Seriously...isn't even the tiniest arrangement amazing?
These blue flowers are the size of an apple seed, yet they nestled and bloomed in the perfect bit of weathered gray wood.
More desert "Magic Carpet"...

The blues are so cool looking, yet they choose to bloom in desert where they mimic the scarce element of water.

Laura taking a shot ahead of me....
Not just flowers out there...this desert iguana posed for a steady stream of camera shots.
Her favorite food is dandelion blossoms by the way.
Bernie used to go out to the desert and collect reptiles; one iguana became his childhood pet.
He know alot about their behaviors and filled me in.
(Isn't she a beauty out there enjoying the sunny day?)
So I see this sign....

....and I start staring at the mountain.

Is the tallest bump supposed to be the Indian's nose or am I missing something?

Until I got down to knee level I only saw a fluffly sort of stem on this plant. The micro mini flowers could only be seen up close; and up close I could enjoy the effect of sunlight on the small hairlike structures. I imagine that the plant is somewhat sticky and that contibutes to the deserts ability to capture and hold seeds that would otherwise blow away.
Bernie is looking for more reptiles....
I'm looking for more flowers, like this deep indigo blossom that is so unexpected on a greyish white bush.
My "Ahhh" of the day: the plant had grown through the holes of the dead weathered wood (that I should know the name of) and then bloomed. I wonder how often that happens!
The holey weathered wood is everywhere, and appears like a burnt out camp fires with flowers scattered about like lingering glowing embers. Everywhere that there are these sticks, there are encircling flowers.
Borrago Spings: so named because there actually are springs in this desert. The circle of palms in the distance grow around one of the springs. We have hiked to desert springs in the past; some of them have pools big enough to swim in, and waterfalls formed by streams rushing over rock formations.
Good times were had slipping down into the water there in the past...a "must do" for almost all kids in San Diego!

Barbara and her boy. I always love taking pictures of them together, especially when we are out exploring someplace.

Barbara spotted this lizard....Bernie has trained her well!
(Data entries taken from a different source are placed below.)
(* ===== verification/TherapistRegistration.v ===== *)
(** * TherapistRegistration: the form that creates or edits a therapist
    ([src/components/TherapistRegistrationPage.tsx])

    The page holds the eleven text fields of [formData], the set of
    selected specialties, the files chosen as clinic photos and their
    previews.  [handleSubmit] checks the required fields in a fixed
    order and the specialties, then waits for the photos to be read and
    builds the [Therapist] from the values it closed over when it was
    called; [settle] is that second half.  A [World] is the state of the
    component with the submission that waits, and [step] runs one event
    of the user or of the file reader.  [ProfileCompleteness] is the
    panel of ten checks above the form.  The constant [SPECIALTIES] and
    the browser's [URL.createObjectURL] are parameters; a [File] is
    known by a name only. *)

From Stdlib Require Import ZArith QArith Qround Lia Ascii String.
From stdpp Require Import base tactics option list strings pretty.
From S2P Require Import Prelude Types JsArray JsString.

#[local] Open Scope Z_scope.
#[local] Open Scope js_scope.

Module TherapistRegistrationPage.

#[local] Set Primitive Projections.

(** ** Definitions: the form *)

(** The keys of [formData]. *)
Inductive Field :=
| Name | Email | Password | Title | Location | Description | Qualifications
| Experience | ClinicName | ClinicAddress | Phone.

#[global] Instance Field_eq_dec : EqDecision Field.
Proof. solve_decision. Defined.

Record FormData := mkFormData {
  name : string;
  email : string;
  password : string;
  title : string;
  location : string;
  description : string;
  qualifications : string;
  experience : string;
  clinicName : string;
  clinicAddress : string;
  phone : string;
}.

#[global] Instance FormData_eq_dec : EqDecision FormData.
Proof. solve_decision. Defined.

(** The key as the error message prints it. *)
Definition key (f : Field) : string :=
  match f with
  | Name => "name" | Email => "email" | Password => "password" | Title => "title"
  | Location => "location" | Description => "description"
  | Qualifications => "qualifications" | Experience => "experience"
  | ClinicName => "clinicName" | ClinicAddress => "clinicAddress" | Phone => "phone"
  end.

(** [formData[field]] *)
Definition get (f : Field) (d : FormData) : string :=
  match f with
  | Name => name d | Email => email d | Password => password d | Title => title d
  | Location => location d | Description => description d
  | Qualifications => qualifications d | Experience => experience d
  | ClinicName => clinicName d | ClinicAddress => clinicAddress d | Phone => phone d
  end.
The play of lights on cactus: a whole 'nuther subject for picture taking!
And then there are the shadows cast by the plants...
And insects with impeccable color sense.

Do you love the twisty white center pistle in the middle of that flower?

Twins showgirls!

The ocotilla blossoms are fully opened on the desert floor. Spring comes up from the valley floor; our drive down through the mountains showed us the flower in earlier spring form.
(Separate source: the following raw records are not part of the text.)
(* ===== verification/BookingModal.v ===== *)
(** * BookingModal: intent capture ([src/components/BookingModal.tsx])

    The form's state is the record [State] (one field per [useState]),
    initialised from the props by [init].  [handleConfirmClick] validates
    the form: with a field missing or an invalid date it sets [error] and
    calls nothing; otherwise it clears [error] and hands the details to
    [onConfirm].  [handleDateChange] parses the value of the date input
    into calendar components and builds a local date.  [isOnlinePayment]
    is the payment gate as the form displays it.  [update] dispatches the
    events of the form to these handlers, [render] says what is shown. *)

From Stdlib Require Import ZArith Lia Ascii.
From stdpp Require Import base tactics option list strings numbers.
From S2P Require Import Prelude Types JsString JsTime.

#[local] Open Scope Z_scope.

Module BookingModal.

#[local] Set Primitive Projections.

(** ** Definitions *)

(** [BookingModalProps], without the two callbacks. *)
Record Props := mkProps {
  therapist : Therapist;
  currentUser : option User;
  isRescheduling : bool;
}.

Record State := mkState {
  patientName : string;
  phoneNo : string;
  service : string;
  selectedDate : option JsDate;
  selectedTime : string;
  error : string;
}.

(** What the form calls: [onConfirm(details)] or [onClose()]. *)
Inductive Out :=
| OnConfirm (details : BookingDetails)
| OnClose.

Definition availableTimes : list string :=
  ["09:00 AM"; "10:00 AM"; "11:00 AM"; "02:00 PM"; "03:00 PM"; "04:00 PM"].

Definition errMissingFields : string :=
  "Please fill in all fields, and select a date and time.".

Definition errInvalidDate : string :=
  "Invalid date selected. Please select again.".

(** The initial values of the [useState] calls. *)
Definition init (p : Props) : State :=
  {| patientName := opt_str_or (User.name <$> currentUser p) "";
     phoneNo := "";
     service := opt_str_or (head (Therapist.specialties (therapist p))) "";
     selectedDate := None;
     selectedTime := "";
     error := "" |}.

Definition setPatientName (v : string) (st : State) : State :=
  let 'mkState _ b c d e f := st in mkState v b c d e f.
Definition setPhoneNo (v : string) (st : State) : State :=
  let 'mkState a _ c d e f := st in mkState a v c d e f.
Definition setService (v : string) (st : State) : State :=
  let 'mkState a b _ d e f := st in mkState a b v d e f.
Definition setSelectedDate (v : option JsDate) (st : State) : State :=
  let 'mkState a b c _ e f := st in mkState a b c v e f.
Definition setSelectedTime (v : string) (st : State) : State :=
  let 'mkState a b c d _ f := st in mkState a b c d v f.
Definition setError (v : string) (st : State) : State :=
  let 'mkState a b c d e _ := st in mkState a b c d e v.

(** The checks of [handleConfirmClick]: the details to confirm, or the
    error message. *)
Definition validate (st : State) : result BookingDetails string :=
  if negb (truthy (patientName st)) || negb (truthy (phoneNo st))
     || negb (truthy (service st)) || negb (is_some (selectedDate st))
     || negb (truthy (selectedTime st))
  then Err errMissingFields
  else
    match selectedDate st with
    | Some d =>
        if JsDate.isInvalid d then Err errInvalidDate
        else Ok {| BookingDetails.date := d;
                   BookingDetails.time := selectedTime st;
                   BookingDetails.patientName := patientName st;
                   BookingDetails.phoneNo := phoneNo st;
                   BookingDetails.service := service st |}
    | None => Err errMissingFields
    end.

(** [handleConfirmClick]: the new state and the call made, if any. *)
Definition handleConfirmClick (st : State) : State * option Out :=
  match validate st with
  | Err e => (setError e st, None)
  | Ok details => (setError "" st, Some (OnConfirm details))
  end.

(** The element of an array of numbers, NaN when it is missing. *)
Definition nthNumber (k : nat) (l : list (option Z)) : option Z :=
  match l !! k with Some (Some n) => Some n | _ => None end.

(** [const [year, month, day] = dateString.split('-').map(Number)] *)
Definition parseYMD (dateString : string) : option Z * option Z * option Z :=
  let parts := map Number (split "-"%char dateString) in
  (nthNumber 0 parts, nthNumber 1 parts, nthNumber 2 parts).

Section WithLocalTime.
Context `{LT : LocalTime}.

(** [handleDateChange], on the value of the date input. *)
Definition handleDateChange (dateString : string) (st : State) : State :=
  if negb (truthy dateString) then setSelectedDate None st
  else
    let '(year, month, day) := parseYMD dateString in
    setSelectedDate (Some (newDate year ((λ m, m - 1) <$> month) day)) st.

(** The events of the form. *)
Inductive Event :=
| ChangePatientName (v : string)
| ChangePhoneNo (v : string)
| ChangeService (v : string)
| ChangeDate (dateString : string)
| SelectTime (time : string)
| ClickConfirm
| ClickClose.

(** The control that raises the event is on the form: a time button
    exists for each available time, a service option for each specialty
    and for the general consultation. *)
Definition offered (p : Props) (e : Event) : bool :=
  match e with
  | SelectTime t => bool_decide (t ∈ availableTimes)
  | ChangeService v =>
      bool_decide (v ∈ Therapist.specialties (therapist p) ++ ["General Consultation"])
  | _ => true
  end.

(** The handler of each event. *)
Definition update (e : Event) (st : State) : State * option Out :=
  match e with
  | ChangePatientName v => (setPatientName v st, None)
  | ChangePhoneNo v => (setPhoneNo v st, None)
  | ChangeService v => (setService v st, None)
  | ChangeDate s => (handleDateChange s st, None)
  | SelectTime t => (setSelectedTime t st, None)
  | ClickConfirm => handleConfirmClick st
  | ClickClose => (st, Some OnClose)
  end.

End WithLocalTime.

(** [therapist.clinic?.isOnlinePaymentAvailable === true] *)
Definition onlinePaymentAvailable (t : Therapist) : bool :=
  match Therapist.clinic t with
  | Some c => bool_decide (Clinic.isOnlinePaymentAvailable c = Some true)
  | None => false
  end.

(** [isOnlinePayment]: the payment gate as the form shows it. *)
Definition isOnlinePayment (p : Props) : bool :=
  onlinePaymentAvailable (therapist p) && negb (isRescheduling p).

(** The text of the confirm button. *)
Inductive ConfirmLabel :=
| ConfirmReschedule
| PayViaRazorpay (fee : Z)
| ConfirmBooking.

(** What the form shows. *)
Record View := mkView {
  title : string;
  therapistName : string;
  serviceOptions : list string;
  timeButtons : list (string * bool);
  errorText : option string;
  confirmLabel : ConfirmLabel;
  securePaymentNote : bool;
}.

Definition render (p : Props) (st : State) : View :=
  {| title := if isRescheduling p then "Reschedule Appointment" else "Book Appointment";
     therapistName := Therapist.name (therapist p);
     serviceOptions := Therapist.specialties (therapist p) ++ ["General Consultation"];
     timeButtons := map (λ t, (t, String.eqb (selectedTime st) t)) availableTimes;
     errorText := if truthy (error st) then Some (error st) else None;
     confirmLabel :=
       if isRescheduling p then ConfirmReschedule
       else if isOnlinePayment p then PayViaRazorpay (Therapist.fee (therapist p))
       else ConfirmBooking;
     securePaymentNote := isOnlinePayment p |}.

(** A time is selected only from the buttons. *)
Definition wf_state (st : State) : Prop :=
  selectedTime st = "" ∨ selectedTime st ∈ availableTimes.

(** The form is complete: every field filled in and a valid date. *)
Definition complete (st : State) : Prop :=
  patientName st ≠ "" ∧ phoneNo st ≠ "" ∧ service st ≠ "" ∧ selectedTime st ≠ "" ∧
  ∃ d, selectedDate st = Some d ∧ JsDate.valid d.

(** ** Lemmas: validation *)
Lemma validate_Ok (st : State) (details : BookingDetails) :
  validate st = Ok details ↔
  complete st ∧
  selectedDate st = Some (BookingDetails.date details) ∧
  BookingDetails.time details = selectedTime st ∧
  BookingDetails.patientName details = patientName st ∧
  BookingDetails.phoneNo details = phoneNo st ∧
  BookingDetails.service details = service st.
Proof.
  unfold validate, complete. split.
  - destruct (_ || _) eqn:E; [done|].
    destruct (selectedDate st) as [d|] eqn:Ed; [|done].
    destruct (JsDate.isInvalid d) eqn:Ev; [done|]. intros [= <-].
    repeat (apply orb_false_iff in E as [E ?]).
    rewrite !negb_false_iff, !truthy_true in *.
    apply JsDate_isInvalid_false in Ev. cbn. split_and!; eauto.
  - intros ((Hn & Hp & Hs & Ht & d & Hd & Hv) & Hd' & H1 & H2 & H3 & H4).
    rewrite Hd. rewrite Hd' in Hd. injection Hd as <-.
    apply truthy_true in Hn, Hp, Hs, Ht. rewrite Hn, Hp, Hs, Ht. cbn.
    rewrite (proj2 (JsDate_isInvalid_false _) Hv).
    f_equal. destruct details; cbn in *; by subst.
Qed.

Lemma validate_Err (st : State) (e : string) :
  validate st = Err e → e = errMissingFields ∨ e = errInvalidDate.
Proof.
  unfold validate. repeat case_match; intros [=]; subst; auto.
Qed.

(** The details that pass validation carry a valid date. *)
Lemma validate_valid_date (st : State) (details : BookingDetails) :
  validate st = Ok details → JsDate.valid (BookingDetails.date details).
Proof.
  intros ((_ & _ & _ & _ & d & Hd & Hv) & Hd' & _)%validate_Ok. congruence.
Qed.

Lemma validate_missing (st : State) :
  patientName st = "" ∨ phoneNo st = "" ∨ service st = "" ∨
  selectedDate st = None ∨ selectedTime st = "" →
  validate st = Err errMissingFields.
Proof.
  unfold validate. intros H.
  destruct H as [H | [H | [H | [H | H]]]]; rewrite H; cbn; by rewrite ?orb_true_r.
Qed.

Lemma validate_invalid_date (st : State) (d : JsDate) :
  selectedDate st = Some d → ¬ JsDate.valid d →
  validate st = Err errMissingFields ∨ validate st = Err errInvalidDate.
Proof.
  unfold validate. intros -> Hd. destruct (_ || _); [by left|].
  destruct (JsDate.isInvalid d) eqn:E; [by right|].
  by apply JsDate_isInvalid_false in E.
Qed.

(** ** Lemmas: the confirm button *)

(** C5: submitting the form with a field empty, no date or an invalid date
    calls nothing ([onConfirm] is not called, so no booking is made) and
    changes nothing of the form but the error message, which is set to
    one of the two validation messages. *)
Theorem handleConfirmClick_rejects (st : State) :
  ¬ complete st →
  ∃ e, handleConfirmClick st = (setError e st, None) ∧
       (e = errMissingFields ∨ e = errInvalidDate).
Proof.
  intros Hc. unfold handleConfirmClick. destruct (validate st) as [d|e] eqn:E.
  - by apply validate_Ok in E as [? _].
  - exists e. split; [done|]. by apply validate_Err in E.
Qed.

(** On a complete form the confirm button clears the error and calls
    [onConfirm] once, with exactly the values of the form. *)
Theorem handleConfirmClick_accepts (st : State) :
  complete st →
  ∃ d, selectedDate st = Some d ∧
    handleConfirmClick st =
      (setError "" st,
       Some (OnConfirm {| BookingDetails.date := d;
                          BookingDetails.time := selectedTime st;
                          BookingDetails.patientName := patientName st;
                          BookingDetails.phoneNo := phoneNo st;
                          BookingDetails.service := service st |})).
Proof.
  intros Hc. pose proof Hc as (_ & _ & _ & _ & d & Hd & Hv). exists d. split; [done|].
  unfold handleConfirmClick.
  by rewrite (proj2 (validate_Ok st
    (BookingDetails.mk d (selectedTime st) (patientName st) (phoneNo st) (service st)))).
Qed.

Lemma handleConfirmClick_OnConfirm (st st' : State) (details : BookingDetails) :
  handleConfirmClick st = (st', Some (OnConfirm details)) →
  validate st = Ok details ∧ st' = setError "" st.
Proof.
  unfold handleConfirmClick. destruct (validate st); intros [=]; by subst.
Qed.

(** ** Lemmas: the payment gate *)
Lemma onlinePaymentAvailable_true (t : Therapist) :
  onlinePaymentAvailable t = true ↔
  ∃ c, Therapist.clinic t = Some c ∧ Clinic.isOnlinePaymentAvailable c = Some true.
Proof.
  unfold onlinePaymentAvailable. destruct (Therapist.clinic t) as [c|].
  - rewrite bool_decide_eq_true. split; [eauto|]. by intros (? & [= <-] & ?).
  - split; [done | by intros (? & ? & ?)].
Qed.

(** C2: the payment gate is closed when rescheduling, whatever the clinic
    says, and otherwise open exactly when the therapist has a clinic whose
    flag is [true]; a missing clinic, a missing flag and [false] close
    it. *)
Theorem isOnlinePayment_spec (p : Props) :
  isOnlinePayment p =
    match isRescheduling p, Therapist.clinic (therapist p) with
    | true, _ => false
    | false, None => false
    | false, Some c =>
        match Clinic.isOnlinePaymentAvailable c with
        | Some true => true
        | Some false | None => false
        end
    end.
Proof.
  unfold isOnlinePayment, onlinePaymentAvailable.
  destruct (isRescheduling p); [apply andb_false_r|]. rewrite andb_true_r.
  destruct (Therapist.clinic (therapist p)) as [c|]; [|done].
  by destruct (Clinic.isOnlinePaymentAvailable c) as [[]|].
Qed.

Lemma isOnlinePayment_rescheduling (p : Props) :
  isRescheduling p = true → isOnlinePayment p = false.
Proof. unfold isOnlinePayment. intros ->. apply andb_false_r. Qed.

(** ** Lemmas: events *)

Section WithLocalTimeLemmas.
Context `{LT : LocalTime}.

Lemma handleDateChange_empty (st : State) :
  selectedDate (handleDateChange "" st) = None.
Proof. reflexivity. Qed.

(** Only the confirm and close buttons call the application. *)
(** C33: The date typed is the date chosen: a value of the date input
    that splits into a year from 100 on, a month and a day of the
    calendar selects the start of that day in local time, so that the
    date read back in local time is the one typed, provided that local
    time exists. *)
Theorem handleDateChange_local_date (dateString : string) (st : State) (y m d : Z) :
  dateString ≠ "" → parseYMD dateString = (Some y, Some m, Some d) →
  validCivil y m d → 100 ≤ y ≤ 270000 →
  utcOffset (daysFromCivil y m d * msPerDay - localOffset (daysFromCivil y m d * msPerDay)) =
    localOffset (daysFromCivil y m d * msPerDay) →
  ∃ date ms, selectedDate (handleDateChange dateString st) = Some date ∧
    JsDate.getTime date = Some ms ∧ civilFromDays (localDay ms) = (y, m, d).
Proof.
  intros Hne Hp Hv Hy Hoff. unfold handleDateChange.
  rewrite (proj2 (truthy_true _) Hne), Hp. cbn [negb fmap option_fmap option_map].
  destruct (newDate_local_date y m d Hv Hy Hoff) as (ms & Hms & _ & Hc).
  by exists (newDate (Some y) (Some (m - 1)) (Some d)), ms.
Qed.

Lemma update_Out (e : Event) (st st' : State) (o : Out) :
  update e st = (st', Some o) → e = ClickConfirm ∨ (e = ClickClose ∧ o = OnClose).
Proof. destruct e; cbn; intros [=]; subst; auto. Qed.

(** The details the form hands over have passed validation. *)
Lemma update_OnConfirm (e : Event) (st st' : State) (details : BookingDetails) :
  update e st = (st', Some (OnConfirm details)) →
  e = ClickConfirm ∧ validate st = Ok details ∧ st' = setError "" st ∧
  JsDate.valid (BookingDetails.date details).
Proof.
  intros H. pose proof H as [-> | [_ [=]]]%update_Out. cbn in H.
  apply handleConfirmClick_OnConfirm in H as [Hv ->].
  split_and!; try done. by eapply validate_valid_date.
Qed.

(** The events on the form keep the selected time among the buttons. *)
Lemma update_wf (p : Props) (e : Event) (st : State) :
  offered p e = true → wf_state st → wf_state (update e st).1.
Proof.
  unfold wf_state. intros He Hst. destruct e; cbn in *; try done.
  - unfold handleDateChange. destruct (negb _); [done|]. by destruct (parseYMD _) as [[? ?] ?].
  - right. by apply bool_decide_eq_true in He.
  - unfold handleConfirmClick. by destruct (validate st).
Qed.

Lemma init_wf (p : Props) : wf_state (init p).
Proof. by left. Qed.

End WithLocalTimeLemmas.

End BookingModal.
Barbara told us how Bernie's dad once backed into one of these massive cactus. Those spines and spikes were almost impossible to dig out as they each have a tiny barb that causes a skin reaction.

Frankly, I get the heebie-jeebies just looking at cactus thorns! My skin has a few memories of unpleasant encounters as well.

There is an interpretive center that can be visited as well. I was impressed by the door handles...the desert has these kind of goats.
Are you ready for this? This desert used to be under the sea! A display of petified seashells gathered from the desert give testimony to the watery era it once had.
Fossils abound...giant zebras lived here...
As did giant tortoise!
How amazing that must have been to see such things strolling around munching on the flowers eons ago!

I sneaked into the book area and looked up pictures of the flowers I had been seeing.

Teddy Bear indeed!

Tackstem...the pretty white blossom with the interesting petal edge.

Ocotillo...I did spell it right!

I would never had gotten the spelling of the little blue flower right!
Outside there were a few flower identification signs...

Why "Wolf's"????
Did desert wolves like to hang out around them?

Perhaps eat the ensuing fruit?

Or did Mr. Wolf the botonist name the plant?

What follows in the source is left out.